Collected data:
(* ===== verification/StratumProtocol.v ===== *)
(** * What the stratum client says to a pool

    Jobs as the pool sends them, shares as the client returns them, and the
    detection of the dialect: the detailed behaviour of the handlers, composed
    with the farm that divides the nonces. *)

From Stdlib Require Import ZArith Lia Bool Ascii String Floats.SpecFloat.
From stdpp Require Import base numbers list gmap strings relations.
From S2P Require Import Prelude Words EthashSpec Ethash Outcome CommonData FixedHash Floats.
From S2P Require Import Miner Farm PoolURI Target Json Lines PoolClient Stratum StratumCorrect.

Local Open Scope Z_scope.

(** ** Digits *)

Lemma hex_digits_take n k x :
  0 <= x -> (k <= n)%nat -> take k (hex_digits n x) = hex_digits k (x / 16 ^ Z.of_nat (n - k)).
Proof.
  revert k x. induction n as [|n IH]; intros k x Hx Hk.
  - assert (k = 0%nat) as -> by lia. done.
  - destruct (decide (k = S n)) as [->|Hne].
    { rewrite Nat.sub_diag, Z.div_1_r. apply take_ge. destruct (hex_digits_spec (S n) x Hx) as (_ & -> & _). done. }
    cbn [hex_digits]. pose proof (Z.div_pos x 16 Hx ltac:(lia)) as Hp.
    rewrite take_app_le by (destruct (hex_digits_spec n (x / 16) Hp) as (_ & -> & _); lia).
    rewrite IH by lia. f_equal. rewrite Z.div_div by lia.
    replace (S n - k)%nat with (S (n - k)) by lia. by rewrite Nat2Z.inj_succ, Z.pow_succ_r by lia.
Qed.

(** A digit as it is printed. *)
Definition lower_hex (c : ascii) : Prop := is_hex c /\ hex_digit (fromHex_char c) = c.

#[export] Instance lower_hex_dec c : Decision (lower_hex c).
Proof. unfold lower_hex. apply _. Defined.

Lemma hex_value_snoc l c : hex_value (l ++ [c]) = 16 * hex_value l + fromHex_char c.
Proof. unfold hex_value. by rewrite fold_left_app. Qed.

Lemma hex_value_app l l' : Forall is_hex l' -> hex_value (l ++ l') = hex_value l * 16 ^ Z.of_nat (length l') + hex_value l'.
Proof.
  induction l' as [|c l' IH] using rev_ind; intros Hl'.
  - rewrite app_nil_r. cbn. lia.
  - apply Forall_app in Hl' as [H1 H2]. rewrite app_assoc, !hex_value_snoc, IH by done.
    rewrite length_app, Nat.add_1_r, Nat2Z.inj_succ, Z.pow_succ_r by lia. lia.
Qed.

Lemma hex_digits_value l : Forall lower_hex l -> hex_digits (length l) (hex_value l) = l.
Proof.
  induction l as [|c l IH] using rev_ind; intros Hl; [done|]. apply Forall_app in Hl as [Hl Hc].
  rewrite length_app, Nat.add_1_r, hex_value_snoc. cbn [hex_digits].
  apply Forall_singleton in Hc as [Hh Hc]. pose proof (is_hex_range c Hh) as Hr.
  rewrite (Z.mul_comm 16), Z.div_add_l, Z.div_small, Z.add_0_r, IH by (done || lia).
  by rewrite Z.add_comm, Z.mod_add, Z.mod_small, Hc by lia.
Qed.

Lemma lower_hex_is_hex l : Forall lower_hex l -> Forall is_hex l.
Proof. intros Hl. eapply Forall_impl; [exact Hl|]. by intros c []. Qed.

Lemma zeros_hex n : Forall is_hex (replicate n "0"%char) /\ hex_value (replicate n "0"%char) = 0.
Proof.
  induction n as [|n [IH1 IH2]]; [done|]. rewrite replicate_S_end. split.
  - apply Forall_app. split; [done|]. by apply Forall_singleton.
  - rewrite hex_value_snoc, IH2. done.
Qed.

(** The standard conversion on digits alone. *)
Lemma parse_hex_digits l : Forall is_hex l -> l <> [] -> parse_hex (text l) = Some (false, hex_value l).
Proof.
  intros Hl Hne. unfold parse_hex. rewrite chars_text. destruct l as [|c l]; [done|].
  assert (Hc : is_hex c) by by inversion Hl. destruct (is_hex_plain c Hc) as (Hs & Hm & Hp & _).
  assert (Hne' : forall d, (code c =? code d) = false -> Ascii.eqb c d = false).
  { intros d Hd. destruct (Ascii.eqb_spec c d) as [->|]; [|done]. by rewrite Z.eqb_refl in Hd. }
  cbn [skip_spaces]. rewrite Hs, (Hne' "-"%char Hm), (Hne' "+"%char Hp). cbn [orb].
  by rewrite skip_0x_hex, hex_prefix_all by done.
Qed.

Lemma sto_hex_digits l :
  Forall is_hex l -> l <> [] -> (length l <= 16)%nat -> sto_hex (text l) = Ok (hex_value l).
Proof.
  intros Hl Hne Hlen. unfold sto_hex. rewrite parse_hex_digits by done.
  pose proof (hex_value_range l Hl) as Hr.
  assert (16 ^ Z.of_nat (length l) <= 2 ^ 64).
  { change 16 with (2 ^ 4). rewrite <-Z.pow_mul_r by lia. apply Z.pow_le_mono_r; lia. }
  destruct (Z.leb_spec (2 ^ 64) (hex_value l)); [lia|done].
Qed.

(** ** Shares *)

Lemma resize16_digits e :
  (length e <= 16)%nat -> resize16 (text e) = text (e ++ replicate (16 - length e) "0"%char).
Proof.
  intros He. unfold resize16. rewrite chars_text. f_equal.
  rewrite take_app_ge, take_replicate by lia. do 2 f_equal. lia.
Qed.

(** The extranonce as the leading digits of a nonce. *)
Lemma processExtranonce_digits e s x :
  Forall is_hex e -> (0 < length e <= 16)%nat -> m_session s = Some x ->
  exists s1 x1, processExtranonce (text e) s = Some (Ok tt, s1) /\ m_session s1 = Some x1 /\
    extraNonceSizeBytes x1 = Z.of_nat (length e) /\
    extraNonce x1 = hex_value e * 16 ^ Z.of_nat (16 - length e).
Proof.
  intros He Hlen Hx. set (n := (16 - length e)%nat). destruct (zeros_hex n) as [Hz Hz0].
  assert (Hsto : sto_hex (resize16 (text e)) = Ok (hex_value e * 16 ^ Z.of_nat n)).
  { rewrite resize16_digits by lia. fold n. rewrite sto_hex_digits.
    - by rewrite hex_value_app, Hz0, Z.add_0_r, length_replicate by done.
    - by apply Forall_app.
    - destruct e; [simpl in *; lia|done].
    - rewrite length_app, length_replicate. lia. }
  unfold processExtranonce, set_session, mbind, st_bind, session, throwing. rewrite Hx, Hsto. cbn.
  do 2 eexists. split; [reflexivity|]. split; [reflexivity|]. cbn.
  rewrite length_text, wrap_id by (unfold in_word; lia). done.
Qed.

- [Problem]: Exact copies of all the records are to be printed.

- [Reply to the exercise]:
(* ===== verification/StratumProtocol.v ===== *)
(** * What the stratum client says to a pool

    Jobs as the pool sends them, shares as the client returns them, and the
    detection of the dialect: the detailed behaviour of the handlers, composed
    with the farm that divides the nonces. *)

From Stdlib Require Import ZArith Lia Bool Ascii String Floats.SpecFloat.
From stdpp Require Import base numbers list gmap strings relations.
From S2P Require Import Prelude Words EthashSpec Ethash Outcome CommonData FixedHash Floats.
From S2P Require Import Miner Farm PoolURI Target Json Lines PoolClient Stratum StratumCorrect.

Local Open Scope Z_scope.

(** ** Digits *)

Lemma hex_digits_take n k x :
  0 <= x -> (k <= n)%nat -> take k (hex_digits n x) = hex_digits k (x / 16 ^ Z.of_nat (n - k)).
Proof.
  revert k x. induction n as [|n IH]; intros k x Hx Hk.
  - assert (k = 0%nat) as -> by lia. done.
  - destruct (decide (k = S n)) as [->|Hne].
    { rewrite Nat.sub_diag, Z.div_1_r. apply take_ge. destruct (hex_digits_spec (S n) x Hx) as (_ & -> & _). done. }
    cbn [hex_digits]. pose proof (Z.div_pos x 16 Hx ltac:(lia)) as Hp.
    rewrite take_app_le by (destruct (hex_digits_spec n (x / 16) Hp) as (_ & -> & _); lia).
    rewrite IH by lia. f_equal. rewrite Z.div_div by lia.
    replace (S n - k)%nat with (S (n - k)) by lia. by rewrite Nat2Z.inj_succ, Z.pow_succ_r by lia.
Qed.

(** A digit as it is printed. *)
Definition lower_hex (c : ascii) : Prop := is_hex c /\ hex_digit (fromHex_char c) = c.

#[export] Instance lower_hex_dec c : Decision (lower_hex c).
Proof. unfold lower_hex. apply _. Defined.

Lemma hex_value_snoc l c : hex_value (l ++ [c]) = 16 * hex_value l + fromHex_char c.
Proof. unfold hex_value. by rewrite fold_left_app. Qed.

Lemma hex_value_app l l' : Forall is_hex l' -> hex_value (l ++ l') = hex_value l * 16 ^ Z.of_nat (length l') + hex_value l'.
Proof.
  induction l' as [|c l' IH] using rev_ind; intros Hl'.
  - rewrite app_nil_r. cbn. lia.
  - apply Forall_app in Hl' as [H1 H2]. rewrite app_assoc, !hex_value_snoc, IH by done.
    rewrite length_app, Nat.add_1_r, Nat2Z.inj_succ, Z.pow_succ_r by lia. lia.
Qed.

Lemma hex_digits_value l : Forall lower_hex l -> hex_digits (length l) (hex_value l) = l.
Proof.
  induction l as [|c l IH] using rev_ind; intros Hl; [done|]. apply Forall_app in Hl as [Hl Hc].
  rewrite length_app, Nat.add_1_r, hex_value_snoc. cbn [hex_digits].
  apply Forall_singleton in Hc as [Hh Hc]. pose proof (is_hex_range c Hh) as Hr.
  rewrite (Z.mul_comm 16), Z.div_add_l, Z.div_small, Z.add_0_r, IH by (done || lia).
  by rewrite Z.add_comm, Z.mod_add, Z.mod_small, Hc by lia.
Qed.

Lemma lower_hex_is_hex l : Forall lower_hex l -> Forall is_hex l.
Proof. intros Hl. eapply Forall_impl; [exact Hl|]. by intros c []. Qed.

Lemma zeros_hex n : Forall is_hex (replicate n "0"%char) /\ hex_value (replicate n "0"%char) = 0.
Proof.
  induction n as [|n [IH1 IH2]]; [done|]. rewrite replicate_S_end. split.
  - apply Forall_app. split; [done|]. by apply Forall_singleton.
  - rewrite hex_value_snoc, IH2. done.
Qed.

(** The standard conversion on digits alone. *)
Lemma parse_hex_digits l : Forall is_hex l -> l <> [] -> parse_hex (text l) = Some (false, hex_value l).
Proof.
  intros Hl Hne. unfold parse_hex. rewrite chars_text. destruct l as [|c l]; [done|].
  assert (Hc : is_hex c) by by inversion Hl. destruct (is_hex_plain c Hc) as (Hs & Hm & Hp & _).
  assert (Hne' : forall d, (code c =? code d) = false -> Ascii.eqb c d = false).
  { intros d Hd. destruct (Ascii.eqb_spec c d) as [->|]; [|done]. by rewrite Z.eqb_refl in Hd. }
  cbn [skip_spaces]. rewrite Hs, (Hne' "-"%char Hm), (Hne' "+"%char Hp). cbn [orb].
  by rewrite skip_0x_hex, hex_prefix_all by done.
Qed.

Lemma sto_hex_digits l :
  Forall is_hex l -> l <> [] -> (length l <= 16)%nat -> sto_hex (text l) = Ok (hex_value l).
Proof.
  intros Hl Hne Hlen. unfold sto_hex. rewrite parse_hex_digits by done.
  pose proof (hex_value_range l Hl) as Hr.
  assert (16 ^ Z.of_nat (length l) <= 2 ^ 64).
  { change 16 with (2 ^ 4). rewrite <-Z.pow_mul_r by lia. apply Z.pow_le_mono_r; lia. }
  destruct (Z.leb_spec (2 ^ 64) (hex_value l)); [lia|done].
Qed.

(** ** Shares *)

Lemma resize16_digits e :
  (length e <= 16)%nat -> resize16 (text e) = text (e ++ replicate (16 - length e) "0"%char).
Proof.
  intros He. unfold resize16. rewrite chars_text. f_equal.
  rewrite take_app_ge, take_replicate by lia. do 2 f_equal. lia.
Qed.

(** The extranonce as the leading digits of a nonce. *)
Lemma processExtranonce_digits e s x :
  Forall is_hex e -> (0 < length e <= 16)%nat -> m_session s = Some x ->
  exists s1 x1, processExtranonce (text e) s = Some (Ok tt, s1) /\ m_session s1 = Some x1 /\
    extraNonceSizeBytes x1 = Z.of_nat (length e) /\
    extraNonce x1 = hex_value e * 16 ^ Z.of_nat (16 - length e).
Proof.
  intros He Hlen Hx. set (n := (16 - length e)%nat). destruct (zeros_hex n) as [Hz Hz0].
  assert (Hsto : sto_hex (resize16 (text e)) = Ok (hex_value e * 16 ^ Z.of_nat n)).
  { rewrite resize16_digits by lia. fold n. rewrite sto_hex_digits.
    - by rewrite hex_value_app, Hz0, Z.add_0_r, length_replicate by done.
    - by apply Forall_app.
    - destruct e; [simpl in *; lia|done].
    - rewrite length_app, length_replicate. lia. }
  unfold processExtranonce, set_session, mbind, st_bind, session, throwing. rewrite Hx, Hsto. cbn.
  do 2 eexists. split; [reflexivity|]. split; [reflexivity|]. cbn.
  rewrite length_text, wrap_id by (unfold in_word; lia). done.
Qed.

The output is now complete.